Gates stated that the Federal Government’s Economic Recovery and Growth Plan was not reflective of the people’s needs.
He made this remark on Thursday while speaking alongside the Chairman of the Dangote Foundation, Alhaji Aliko Dangote, at a special session of the National Economic Council held at the old Banquet Hall of the Presidential Villa, Abuja.
He also said the country would do better with strong investments in health and education, rather than concentrating on physical infrastructure to the detriment of human capital development.
The theme of the event was the role of human capital investment in supporting pro-poor and economic growth agenda.
The council, chaired by Vice President Yemi Osinbajo, has all the 36 state governors, relevant ministers and the governor of the Central Bank of Nigeria as members.
Gates stated, “Nigeria is one of the most dangerous places in the world to give birth, with the fourth worst maternal mortality rate in the world ahead of only Sierra Leone, Central African Republic and Chad. One in three Nigerian children is chronically malnourished.

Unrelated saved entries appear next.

(* ===== verification/Exchange.v ===== *)
(** * The exchange: workers, log and pipeline together

    The threads of [demo_main.cpp] from the task queue on: the workers of
    [threadpool/thread_pool.cpp], each in its calls of [wal_->log_..] and
    [pipeline_->publish_..] step by step ([WalSystem], [PipelineSystem]), the
    flusher, the dispatcher, sessions that come and go, and the main thread,
    which shuts the pool, the log and the pipeline down in that order.  The
    mutex of a book is held from before the logging call to the end of the
    match. *)

From stdpp Require Import base list gmap strings.
From Stdlib Require Import ZArith Lia Ascii.
From S2P Require Import Prelude Types Bytes BinarySerializer Fifo OrderBook BookOps BookRegistry SafeQueue Wal WalSystem ConnectionManager PipelineSystem ThreadPool PoolTrace.
Local Open Scope exchange_scope.
Local Open Scope list_scope.

(** ** Definitions *)

(** The main thread: serving, in [pool.shutdown()] joining the workers, in
    [wal.stop()], in [pipeline.stop()], past it. *)
Inductive main_phase : Type := MP_run | MP_join | MP_wal | MP_pipeline | MP_done.

Section Exchange.
Context {S QW QR QT : Type} `{Fifo QW WALEntry} `{Fifo QR ExecutionReport} `{Fifo QT Trade}.

(** [ex_submitted] lists the tasks accepted and [ex_results] the results of the
    book operations, in order. *)
Record ExchangeSystem : Type := mkExchangeSystem {
  ex_registry : BookRegistry;
  ex_env : Env;
  ex_tasks : list Task;
  ex_workers : gmap nat worker;
  ex_wal : WalSystem QW;
  ex_pipe : PipelineSystem S QR QT;
  ex_phase : main_phase;
  ex_submitted : list Task;
  ex_results : list (Task * MatchResult) }.

Definition init_exchange (env : Env) : ExchangeSystem :=
  mkExchangeSystem new_registry env [] ∅ init_wal_system init_pipeline_system MP_run [] [].

(** The pool of [ThreadPool], whose records and reports are those that the
    queues accepted. *)
Definition pool_of (x : ExchangeSystem) : PoolSystem :=
  mkPoolSystem (ex_registry x) (ex_env x)
    (mkSinks (logged (ex_wal x)) (queued (ex_pipe x)) (queued_trades (ex_pipe x)))
    (ex_tasks x) (ex_workers x).

Definition trace_of (x : ExchangeSystem) : PoolTrace :=
  mkPoolTrace (pool_of x) (ex_submitted x) (ex_results x).

Definition set_pool (p : PoolSystem) (results : list (Task * MatchResult)) (x : ExchangeSystem) : ExchangeSystem :=
  mkExchangeSystem (ps_registry p) (ps_env p) (ps_tasks p) (ps_workers p) (ex_wal x) (ex_pipe x)
    (ex_phase x) (ex_submitted x) results.
Definition set_wal (w : WalSystem QW) (x : ExchangeSystem) : ExchangeSystem :=
  mkExchangeSystem (ex_registry x) (ex_env x) (ex_tasks x) (ex_workers x) w (ex_pipe x)
    (ex_phase x) (ex_submitted x) (ex_results x).
Definition set_pipe (p : PipelineSystem S QR QT) (x : ExchangeSystem) : ExchangeSystem :=
  mkExchangeSystem (ex_registry x) (ex_env x) (ex_tasks x) (ex_workers x) (ex_wal x) p
    (ex_phase x) (ex_submitted x) (ex_results x).
Definition put_worker (i : nat) (w : worker) (x : ExchangeSystem) : ExchangeSystem :=
  mkExchangeSystem (ex_registry x) (ex_env x) (ex_tasks x) (<[ i := w ]> (ex_workers x)) (ex_wal x)
    (ex_pipe x) (ex_phase x) (ex_submitted x) (ex_results x).
Definition set_phase (ph : main_phase) (x : ExchangeSystem) : ExchangeSystem :=
  mkExchangeSystem (ex_registry x) (ex_env x) (ex_tasks x) (ex_workers x) (ex_wal x) (ex_pipe x)
    ph (ex_submitted x) (ex_results x).

(** Whether worker [i], in state [w], holds the mutex of the book of [sym]. *)
Definition holds (sym : Symbol) (wal : WalSystem QW) (i : nat) (w : worker) : bool :=
  match w with
  | WK_locked t _ => bool_decide (task_symbol t = sym)
  | WK_book t => bool_decide (task_symbol t = sym) && bool_decide (is_Some (ws_writers wal !! i))
  | _ => false
  end.

Definition book_free (sym : Symbol) (x : ExchangeSystem) : Prop :=
  map_Forall (fun i w => holds sym (ex_wal x) i w = false) (ex_workers x).

#[export] Instance book_free_dec sym x : Decision (book_free sym x).
Proof using. unfold book_free. apply _. Defined.

(** The state of a worker after the call it makes in state [w] has returned. *)
Definition call_returned (w : worker) : worker :=
  match w with
  | WK_book t => match task_op t with Some op => WK_locked t op | None => w end
  | WK_fills res (_ :: fs) => WK_fills res fs
  | WK_reports (_ :: rs) fs => WK_reports rs fs
  | WK_trades (_ :: fs) => WK_trades fs
  | w => w
  end.

Definition return_if (returned : bool) (i : nat) (x : ExchangeSystem) : ExchangeSystem :=
  match ex_workers x !! i with
  | Some w => if returned then put_worker i (call_returned w) x else x
  | None => x
  end.

(** A step of worker [i] inside [wal_->log_..]. *)
Definition in_wal_call (i : nat) (x : ExchangeSystem) : option (outcome ExchangeSystem) :=
  match writer_step i (ex_wal x) with
  | None => None
  | Some r => Some (let* w := r in
      Ok (return_if (bool_decide (ws_writers w !! i = None)) i (set_wal w x)))
  end.

(** A step of worker [i] inside [pipeline_->publish_..]. *)
Definition in_pipe_call (i : nat) (x : ExchangeSystem) : option (outcome ExchangeSystem) :=
  match publisher_step i (ex_pipe x) with
  | None => None
  | Some r => Some (let* p := r in
      Ok (return_if (bool_decide (pp_publishers p !! i = None)) i (set_pipe p x)))
  end.

Definition call_wal (i : nat) (e : WALEntry) (x : ExchangeSystem) : option (outcome ExchangeSystem) :=
  match wstep (WA_call i e) (ex_wal x) with
  | None => None
  | Some r => Some (let* w := r in Ok (set_wal w x))
  end.

Definition call_pipe (i : nat) (m : message) (x : ExchangeSystem) : option (outcome ExchangeSystem) :=
  match pipe_step (PA_publish i m) (ex_pipe x) with
  | None => None
  | Some r => Some (let* p := r in Ok (set_pipe p x))
  end.

(** The steps that call neither the log nor the pipeline. *)
Definition plain_step (i : nat) (x : ExchangeSystem) : option (outcome ExchangeSystem) :=
  match worker_step true true (fun _ => []) (fun _ => []) i (pool_of x) with
  | None => None
  | Some r => Some (let* p := r in
      Ok (set_pool p (record_result i (pool_of x) p (ex_results x)) x))
  end.

(** A step of worker [i]; [u] and [v] are the bytes on the stack that a record
    is built over. *)
Definition exchange_worker (i : nat) (u v : list ascii) (x : ExchangeSystem)
    : option (outcome ExchangeSystem) :=
  match ws_writers (ex_wal x) !! i, pp_publishers (ex_pipe x) !! i with
  | Some _, _ => in_wal_call i x
  | None, Some _ => in_pipe_call i x
  | None, None =>
      match ex_workers x !! i with
      | Some (WK_book t) =>
          match task_op t with
          | None => plain_step i x
          | Some _ =>
              if bool_decide (book_free (task_symbol t) x)
              then call_wal i (request_entry (fun _ => u) (fun _ => v) 0 (task_request t)) x
              else None
          end
      | Some (WK_fills res (f :: fs)) => call_wal i (fill_entry u f) x
      | Some (WK_reports (r :: rs) fs) => call_pipe i (M_report r) x
      | Some (WK_trades (f :: fs)) => call_pipe i (M_trade (trade_of f)) x
      | _ => plain_step i x
      end
  end.

(** The main thread. *)
Definition main_step (x : ExchangeSystem) : option (outcome ExchangeSystem) :=
  match ex_phase x with
  | MP_run => Some (Ok (set_phase MP_join x))
  | MP_join =>
      match ex_tasks x with
      | [] => if bool_decide (ex_workers x = ∅) then Some (Ok (set_phase MP_wal x)) else None
      | _ => None
      end
  | MP_wal =>
      match ws_stopper (ex_wal x) with
      | S_end => Some (Ok (set_phase MP_pipeline x))
      | _ => match stopper_step (ex_wal x) with
             | None => None
             | Some r => Some (let* w := r in Ok (set_wal w x))
             end
      end
  | MP_pipeline =>
      match pp_stopper (ex_pipe x) with
      | PS_end => Some (Ok (set_phase MP_done x))
      | _ => match pipe_stopper_step (ex_pipe x) with
             | None => None
             | Some r => Some (let* p := r in Ok (set_pipe p x))
             end
      end
  | MP_done => None
  end.

Inductive exchange_action : Type :=
  | EX_submit (t : Task)                       (* pool.submit(t), accepted *)
  | EX_worker (i : nat) (u v : list ascii)
  | EX_flusher
  | EX_dispatcher
  | EX_add (client_id : Z) (session : S)
  | EX_remove (client_id : Z)
  | EX_main.

Definition add_task (t : Task) (x : ExchangeSystem) : ExchangeSystem :=
  mkExchangeSystem (ex_registry x) (ex_env x) (ex_tasks x ++ [t]) (ex_workers x) (ex_wal x) (ex_pipe x)
    (ex_phase x) (ex_submitted x ++ [t]) (ex_results x).

Definition on_pipe (a : pipe_action S) (x : ExchangeSystem) : option (outcome ExchangeSystem) :=
  match pipe_step a (ex_pipe x) with
  | None => None
  | Some r => Some (let* p := r in Ok (set_pipe p x))
  end.

(** [submit] refuses tasks once [shutdown] has begun. *)
Definition exchange_action_step (a : exchange_action) (x : ExchangeSystem)
    : option (outcome ExchangeSystem) :=
  match a with
  | EX_submit t =>
      match ex_phase x with MP_run => Some (Ok (add_task t x)) | _ => None end
  | EX_worker i u v => exchange_worker i u v x
  | EX_flusher =>
      match flusher_step (ex_wal x) with
      | None => None
      | Some r => Some (let* w := r in Ok (set_wal w x))
      end
  | EX_dispatcher => on_pipe PA_dispatcher x
  | EX_add c s => on_pipe (PA_add c s) x
  | EX_remove c => on_pipe (PA_remove c) x
  | EX_main => main_step x
  end.

Fixpoint exchange_run (acts : list exchange_action) (x : ExchangeSystem)
    : option (outcome ExchangeSystem) :=
  match acts with
  | [] => Some (Ok x)
  | a :: acts =>
      match exchange_action_step a x with
      | Some (Ok x') => exchange_run acts x'
      | r => r
      end
  end.
End Exchange.

Arguments ExchangeSystem S QW QR QT : clear implicits.
Arguments exchange_action S : clear implicits.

“In upper middle-income countries, the average life expectancy is 75 years. In lower middle-income countries, it’s 68; in low-income countries, it’s 62. In Nigeria, it is lower still, just 53 years.
“The Nigerian government’s Economic Recovery and Growth Plan identifies investing in the people as one of three strategic objectives. But the execution priorities don’t fully reflect people’s needs, prioritising physical capital over human capital. People without roads, ports and factories can’t flourish. And roads, ports and factories without skilled workers to build and manage them can’t sustain an economy.”
He added that investment in infrastructure and competitiveness must go hand-in-hand with investments in the people to anchor the economy over the long term.
He noted that Nigeria’s approach placed more priority on physical capital over human capital development.
Gates stated that Nigeria had “unmatched economic potential and what becomes of that potential depends on the choice Nigerian leaders make.”
According to him, available statistics show that Nigeria “still looks like a low-income country.”
He, however, said the country would thrive if the government was ready to invest in health, education and opportunities, warning,
“If you don’t, however, then it is very important to recognise that there will be a sharp limit on how much the country can grow.”
He assured the government that his foundation was eager to support it to make “Nigeria a powerhouse that provides opportunities for all its citizens.”
Citing the gains Nigeria had recorded in the immunisation against polio, Gates urged the government to pursue human capital development with the same vigour to achieve the desired results.
Gates also said his foundation had invested over $1bn (N305bn) in Nigeria’s health care system.
Osinbajo, in his response, insisted that high oil prices and economic growth of previous years had failed to translate into a better life for most Nigerians.
He reiterated his position that grand corruption had prevented investments in health care, education and infrastructure.